Yeah, go solo, Dec. Just stand in a suit, grinning, by yourself. I’m sure it’ll work out.
HAIRY SITUATION?
HEY, ladies – it’s time to change your grooming procedures.
The posh women’s magazine Vogue has told readers to stop waxing their lady gardens.
Having a clopper like Jonjo Shelvey’s head, right, is no longer fashionable. The bush is back!
Not just a landing strip, either. But a full-on Amazonian rainforest complete with vines, waterfalls and probably those lethal bird-eating spiders they have out there.
And a couple of monkeys chattering to themselves.
I’m not sure why or when it was that women started ripping their pubes out.
I suppose someone must have told them it was a good idea, and off they all went.
Macron est un idiot
I SUPPOSE there must be someone in the world more deluded than Emmanuel Macron.
But I can’t think of who right now.
The President of France has launched a campaign to make French the “language of the world”.
Ha! Already some African countries, such as Gabon, are scrapping French and replacing it with . . . English, of course.
And even French universities don’t teach science subjects in their national language. They teach it in . . . English, of course.
You’d be better off learning Welsh – get through to about as many people (and MUCH nicer people, too).
It’s time we stopped our schoolkids learning French. Almost nobody speaks it, except for the French – and why would anyone want to talk to them?
Teach them languages widely used around the world – Spanish, Arabic, Mandarin.
MARTINA'S MOANING... AGAIN
MARTINA NAVRATILOVA has been complaining, again.
The former tennis ace reckons she is paid ten times less than John McEnroe for her commentaries at Wimbledon.

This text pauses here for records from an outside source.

(* ===== verification/MkfsBoot.v ===== *)
(** * From the image builder to the kernel

    mkfs and the file system of the kernel meet on the disk: a kernel that runs on an
    image finds every file by its name and reads its contents; and where mkfs rounds
    the size of a full root directory up, reading the directory stops the kernel. *)
From stdpp Require Import prelude gmap strings.
From Stdlib Require Import ZArith Lia.
From S2P Require Import Prelude Memory CString Spinlock Riscv Kalloc Vm Uaccess Proc Bytes State Sleeplock Copy Console Bio BioView BioClient Log Fs.
From S2P Require Import LogSpec LogOps FsTx FsAlloc FsInode Icache FsFile FsBmap FsWrite FsPath FsNamex LogCrash Mkfs MkfsSpec MkfsImage MkfsFinal.
Import Mkfs.
Open Scope Z_scope.

(** ** Names in the root directory *)

Lemma dname_named n name : dname (de_name (named n name)) = dname name.
Proof. apply dname_strncpy. lia. Qed.

(** The names of the directory, as the kernel compares them, are all different. *)
Definition distinct_names (fs : list image_file) : Prop :=
  NoDup (dname [46] :: dname [46; 46] :: ((fun f : image_file => dname f.1) <$> fs)).

Lemma root_file_entry fs j : root_entries fs !! S (S j) = (fun f : image_file => named (Z.of_nat j + 2) f.1) <$> fs !! j.
Proof.
  change (root_entries fs !! S (S j)) with (imap (fun i (f : image_file) => named (Z.of_nat i + 2) f.1) fs !! j).
  apply list_lookup_imap.
Qed.

Lemma file_name (fs : list image_file) a b j :
  (a :: b :: ((fun f : image_file => dname f.1) <$> fs)) !! S (S j) = (fun f : image_file => dname f.1) <$> fs !! j.
Proof.
  change ((a :: b :: ((fun f : image_file => dname f.1) <$> fs)) !! S (S j)) with (((fun f : image_file => dname f.1) <$> fs) !! j).
  apply list_lookup_fmap.
Qed.

Lemma root_names fs k j de : (root_entries fs ++ repeat unused k) !! j = Some de -> de_inum de <> 0 ->
  (dname [46] :: dname [46; 46] :: ((fun f : image_file => dname f.1) <$> fs)) !! j = Some (dname (de_name de)).
Proof.
  intros Hj Hn. apply lookup_app_Some in Hj as [Hj|[_ Hj]].
  - destruct j as [|[|j]]; [by injection Hj as <-|by injection Hj as <-|].
    rewrite root_file_entry in Hj. apply fmap_Some in Hj as (f & Hf & ->). by rewrite dname_named, file_name, Hf.
  - apply list_elem_of_lookup_2 in Hj. apply list_elem_of_In, repeat_spec in Hj as ->. done.
Qed.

Hate to break this to you, Tina, but that’s because he’s roughly ten times more interesting than you are. And he’s on TV a more. New balls, please.
Britney's welcome reboot
CHRIST, what’s Britney Spears been on? Last time we saw her she looked like a cross between Waynetta Slob and John Prescott.
And now look at her.
Is that photoshopped or is it the real Britney? Either way, welcome back, love.
And if you can refrain from singing while I’m in the vicinity, I’ll like you even more.
PLASTIC NOT SO FANTASTIC
WE’RE all going to drown in a sea of plastic within the next couple of decades, experts reckon.
It’s true that the amount of non-degradable junk we chuck away is a scandal. And it’s choking our oceans.
So how about we all stop drinking bottled water? That would help, wouldn’t it?
If you’d told me 30 years ago that we’d all be swigging mineral water at two quid a pop, I’d have thought you mad.
But then the health experts started insisting that we needed to “rehydrate” all the time. No, we don’t.
And even if we did, tap water would do the job just as well. Bottled mineral water has got to be one of the biggest scams of the last 50 years.
MOST READ IN OPINION
Sumat 'n' nothing
A COUPLE of teenagers in Sumatra, Indonesia, found themselves alone in a room together. Oooh, big trouble.
They have been charged by the local morality police for “promiscuity”. And also they were forced to sit and have the contents of a sewer poured over them.
So there they sat, covered in s**t, while the crowd screamed: “What you did is against Islam! This should serve as a lesson for you!”
As the old Marks and Spencer ad had it: “This isn’t just savagery. This is Islamic savagery.”